**Task requirements**
The answer must consist of every line from the entries below that contains the word "Hraw".

**Supplied entries**
(** * SMO support-vector machine: a shallow embedding of [SVM_final_main.ipynb]

    The notebook defines the methods of one Python class: a soft-margin SVM
    trained by Sequential Minimal Optimization.  Every method is embedded
    below under its own name.

    Modelling conventions.
    - numpy floats are read as rationals [Q] for everything structural:
      control flow, indexing, error paths and the formulas evaluated; [1e-6]
      is [1 # 1000000] and comparisons are the decidable ones of [Q].
    - What holds only up to rounding is stated over IEEE-754 binary64: the
      methods concerned are embedded a second time in [Module Binary64].
    - 1-D arrays are [list Q], 2-D arrays are lists of rows.
    - Python exceptions are explicit: every fallible operation returns a
      [result], and the state is threaded by hand where a method mutates
      [self].
    - [np.exp] and [np.random.shuffle] are library functions outside the
      notebook; they enter through the classes [Exp] and [RandomSource]. *)

From Stdlib Require Import QArith Qabs Qminmax Lqa String Bool Arith Lia Permutation List.
From Stdlib Require Import Sorted SpecFloat.
Import ListNotations.

Local Open Scope Q_scope.

(** ** Python exceptions and the error monad *)

Inductive exn : Type :=
| IndexError
| ValueError
| ZeroDivisionError
| UnboundLocalError.

Inductive result (A : Type) : Type :=
| Ok (a : A)
| Raise (e : exn).

Arguments Ok {A} a.
Arguments Raise {A} e.

Definition bind {A B : Type} (r : result A) (k : A -> result B) : result B :=
  match r with
  | Ok a => k a
  | Raise e => Raise e
  end.

Notation "x <- c ;; k" := (bind c (fun x => k))
  (at level 61, c at next level, right associativity).

(** A [for] loop whose body may raise: the accumulator is the mutated state. *)
Fixpoint for_each {A S : Type} (body : S -> A -> result S) (xs : list A) (s : S)
  : result S :=
  match xs with
  | [] => Ok s
  | x :: xs' => s' <- body s x ;; for_each body xs' s'
  end.

(** ** Python and numpy primitives *)

Module Py.

(** [l[i]] for a non-negative index. *)
Definition getitem {A : Type} (l : list A) (i : nat) : result A :=
  match nth_error l i with
  | Some x => Ok x
  | None => Raise IndexError
  end.

Fixpoint update {A : Type} (l : list A) (i : nat) (v : A) : list A :=
  match l, i with
  | [], _ => []
  | _ :: t, O => v :: t
  | h :: t, S i' => h :: update t i' v
  end.
(** C10. What [run_cmd] returns is the standard output of the process with
    the whitespace at both ends removed: it neither starts nor ends with a
    whitespace character, and in particular does not end with a newline.
    A pass of the loop body that ends normally stores under [cmd_N_output]
    this stripped output of the command it ran, the directive [N] expanded
    and started where [track] left the world, and a later template that
    reads [cmd_N_output] gets it without a trailing newline; the queue lookup
    stores the stripped output of [qpoll] under [zk_queue_value]. *)
Theorem stored_output_is_stripped (H : Host) :
  (∀ full_cmd st out st',
     run_cmd H full_cmd st = (Ok out, st') →
     out = Py.strip (stdout (popen H full_cmd (st_world st)).1) ∧
     (∃ l r, stdout (popen H full_cmd (st_world st)).1 = l +:+ out +:+ r ∧
             all_space l = true ∧ all_space r = true) ∧
     (∀ c, first_char out = Some c → Py.is_space c = false) ∧
     (∀ c, last_char out = Some c → Py.is_space c = false) ∧
     (∀ r, out ≠ r +:+ Py.newline)) ∧
  (∀ workflow_config num_chars_to_log report_runtime command_num v st v' st',
     main_loop_body H workflow_config num_chars_to_log report_runtime command_num v st
       = (Ok v', st') →
     ∃ raw s,
       workflow_config !! Py.str_int command_num = Some raw ∧
       format (dict_str H) v raw = Ok s ∧
       let command := Py.replace "_PERC_" "%" s in
       let w := if report_runtime then (datetime_now H (st_world st)).2 else st_world st in
       let out := Py.strip (stdout (popen H command w).1) in
       run_cmd H command
         {| st_world := w; st_out := st_out st; st_runtimes := st_runtimes st |} =
       (Ok out, {| st_world := (popen H command w).2; st_out := st_out st;
                   st_runtimes := st_runtimes st |}) ∧
       v' !! ("cmd_" +:+ Py.str_int command_num +:+ "_output") = Some (VStr out) ∧
       format (dict_str H) v'
         ("%(" +:+ ("cmd_" +:+ Py.str_int command_num +:+ "_output") +:+ ")s") = Ok out ∧
       (∀ r, out ≠ r +:+ Py.newline)) ∧
  (∀ workflow_config path v st v' st',
     workflow_config !! "zk_queue_path" = Some path → path ≠ EmptyString →
     main_zookeeper H workflow_config v st = (Ok v', st') →
     v' !! "zk_queue_value" =
     Some (VStr (Py.strip
                   (stdout (popen H (zookeeper_bin +:+ " qpoll " +:+ path)
                              (st_world st)).1)))).
Proof.
  split; [| split].
  - intros full_cmd st out st' Hrun. apply run_cmd_Ok in Hrun as (-> & _ & _).
    destruct (strip_spec (stdout (popen H full_cmd (st_world st)).1))
      as (Hsplit & Hfirst & Hlast).
    split; [done |]. split; [done |]. split; [done |]. split; [done |].
    intros r. apply strip_no_trailing_newline.
  - intros workflow_config cap rr command_num v st v' st' Hbody.
    destruct (main_loop_body_exact H _ _ _ _ _ _ _ _ Hbody)
      as (raw & s & Hraw & Hfmt & Herr & Hrc & Hv' & _).
    cbv zeta in Herr, Hrc, Hv'.
    exists raw, s. split; [done |]. split; [done |]. cbv zeta.
    assert (v' !! cmd_output_key command_num =
            Some (VStr (Py.strip (stdout (popen H (Py.replace "_PERC_" "%" s)
               (if rr then (datetime_now H (st_world st)).2 else st_world st)).1))))
      as Hkey by (rewrite Hv'; apply lookup_insert_eq).
    split; [| split; [exact Hkey | split]].
    + unfold run_cmd. cbn [st_world st_out st_runtimes].
      destruct (popen H _ _) as [p w']. cbn [fst snd] in *.
      by rewrite Herr, Hrc.
    + by apply (format_output_key (dict_str H) v' command_num).
    + intros r. apply strip_no_trailing_newline.
  - intros workflow_config path v st v' st' Hpath Hne Hz.
    apply main_zookeeper_Ok in Hz as (path' & Hpath' & Hcases).
    rewrite Hpath in Hpath'. injection Hpath' as <-.
    destruct Hcases as [(-> & _)|(_ & out & Hrun & ->)]; [done |].
    apply run_cmd_Ok in Hrun as (-> & _ & _). by rewrite lookup_insert_eq.
Qed.

Lemma stored_output_is_stripped_witness :
  (∃ l r, stdout (demo_popen "echo hello" tt).1 = l +:+ "hello" +:+ r ∧
          all_space l = true ∧ all_space r = true) ∧
  stdout (demo_popen "echo hello" tt).1 = "hello" +:+ Py.newline ∧
  (<["cmd_1_output" := VStr "hello"]> (main_convenience_variables demo_now))
    !! "cmd_1_output" = Some (VStr (Py.strip ("hello" +:+ Py.newline))) ∧
  format (dict_str (demo_host None))
    (<["cmd_1_output" := VStr "hello"]> (main_convenience_variables demo_now))
    "echo %(cmd_1_output)s world" = Ok "echo hello world".
Proof.
  split.
  { exact (proj1 (proj2 (proj1 (stored_output_is_stripped (demo_host None))
             "echo hello" (initial_state (demo_host None) tt) "hello"
             (initial_state (demo_host None) tt) eq_refl))). }
  split; [reflexivity |].
  assert (main_loop_body (demo_host None) cfg_hello None false 1
            (main_convenience_variables demo_now) (initial_state (demo_host None) tt) =
          (Ok (<["cmd_1_output" := VStr "hello"]> (main_convenience_variables demo_now)),
           Build_state (demo_host None) tt ["#1 >> echo hello ..."; "hello"] ∅)) as Hrun
    by reflexivity.
  destruct (proj1 (proj2 (stored_output_is_stripped (demo_host None))) _ _ _ _ _ _ _ _ Hrun)
    as (raw & s & Hraw & Hfmt & _ & Hkey & _).
  assert (raw = "echo hello") as -> by (by injection Hraw as <-).
  assert (s = "echo hello") as -> by (by injection Hfmt as <-).
  split; [exact Hkey | reflexivity].
Defined.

**Answer area**
      as (raw & s & Hraw & Hfmt & Herr & Hrc & Hv' & _).
    as (raw & s & Hraw & Hfmt & _ & Hkey & _).
  assert (raw = "echo hello") as -> by (by injection Hraw as <-).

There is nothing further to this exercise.